*** PROVIDED RECORDS ***

Ltac still_known ::=
  lazymatch goal with
  | |- Progress.still (Installer.run_command _ _ _ _ _) => apply still_run_command
  | |- Progress.still (Installer.run _ _) => apply still_run_command
  | |- Progress.still (Installer.run_d _ _ _) => apply still_run_command
  | |- Progress.still (Installer.run_ignore _ _) => apply still_run_command
  | |- Progress.still (Installer.subprocess_run _ _ _) => apply still_subprocess_run
  | |- Progress.still (Installer.fs _ _) => apply still_fs
  | |- Progress.still (Installer.write_file _ _ _) => apply still_fs
  | |- Progress.still (Installer.log _ Installer.INFO) => apply still_log; discriminate
  | |- Progress.still (Installer.log _ Installer.SUCCESS) => apply still_log; discriminate
  | |- Progress.still (Installer.log _ Installer.WARNING) => apply still_log; discriminate
  | |- Progress.still (Installer.log _ Installer.ERROR) => apply still_log; discriminate
  | |- Progress.still (Installer.log _ Installer.STEP) => apply still_log; discriminate
  end.

Section StillCollect.

Import PyStr Py Installer Spec Progress.

Variable W : World.

Lemma still_collect_configuration : still (collect_configuration W).
Proof. still_go. Qed.

End StillCollect.

Section Counts.

Import PyStr Py Installer Spec Progress.

Lemma counts_still {A} (m : M A) : still m -> counts 0 m.
Proof.
  intros Hm s. destruct (Hm s) as (H1 & H2 & H3). split; [exact H1 |].
  exists 0%nat. rewrite H3, H2, Nat.add_0_r. repeat split; [constructor | constructor].
Qed.

Lemma counts_progress d : counts 1 (progress d).
Proof.
  intros s. split; [reflexivity |]. exists 1%nat.
  split; [lia |]. split; [cbn; lia |]. split; [| reflexivity].
  cbn. repeat constructor. eexists. reflexivity.
Qed.

Lemma counts_at_bind {A B} (n1 n2 : nat) (m : M A) (k : A -> M B) s :
  counts_at n1 m s -> (forall a, counts n2 (k a)) -> counts_at (n1 + n2) (bind m k) s.
Proof.
  intros Hm Hk. destruct Hm as (H1 & k1 & Hle1 & Hc1 & Hs1 & Hr1). revert H1 Hc1 Hs1 Hr1.
  unfold counts_at, bind, res, st, out. destruct (m s) as [[[a | e] s1] d1]; cbn [fst snd].
  - intros H1 Hc1 Hs1 Hr1. specialize (Hr1 a eq_refl). subst k1.
    destruct (Hk a s1) as (H2 & k2 & Hle2 & Hc2 & Hs2 & Hr2). revert H2 Hc2 Hs2 Hr2.
    unfold counts_at, res, st, out. destruct (k a s1) as [[r s2] d2]; cbn [fst snd].
    intros H2 Hc2 Hs2 Hr2. split; [congruence |].
    exists (n1 + k2)%nat. split; [lia |]. split; [lia |]. split.
    + rewrite shown_app, seq_app. apply Forall2_app; [exact Hs1 |].
      rewrite H1, Hc1 in Hs2. replace (S (current_step s) + n1)%nat
        with (S (current_step s + n1)) by lia. exact Hs2.
    + intros x Hx. rewrite (Hr2 x Hx). reflexivity.
  - intros H1 Hc1 Hs1 _. split; [exact H1 |].
    exists k1. split; [lia |]. split; [exact Hc1 |]. split; [exact Hs1 | discriminate].
Qed.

*** End of PROVIDED RECORDS ***

→ PROBLEM TO SOLVE: When a line of the records has the word "constructor", pick it out and copy it.

→ EXERCISE ANSWER:
  exists 0%nat. rewrite H3, H2, Nat.add_0_r. repeat split; [constructor | constructor].
  cbn. repeat constructor. eexists. reflexivity.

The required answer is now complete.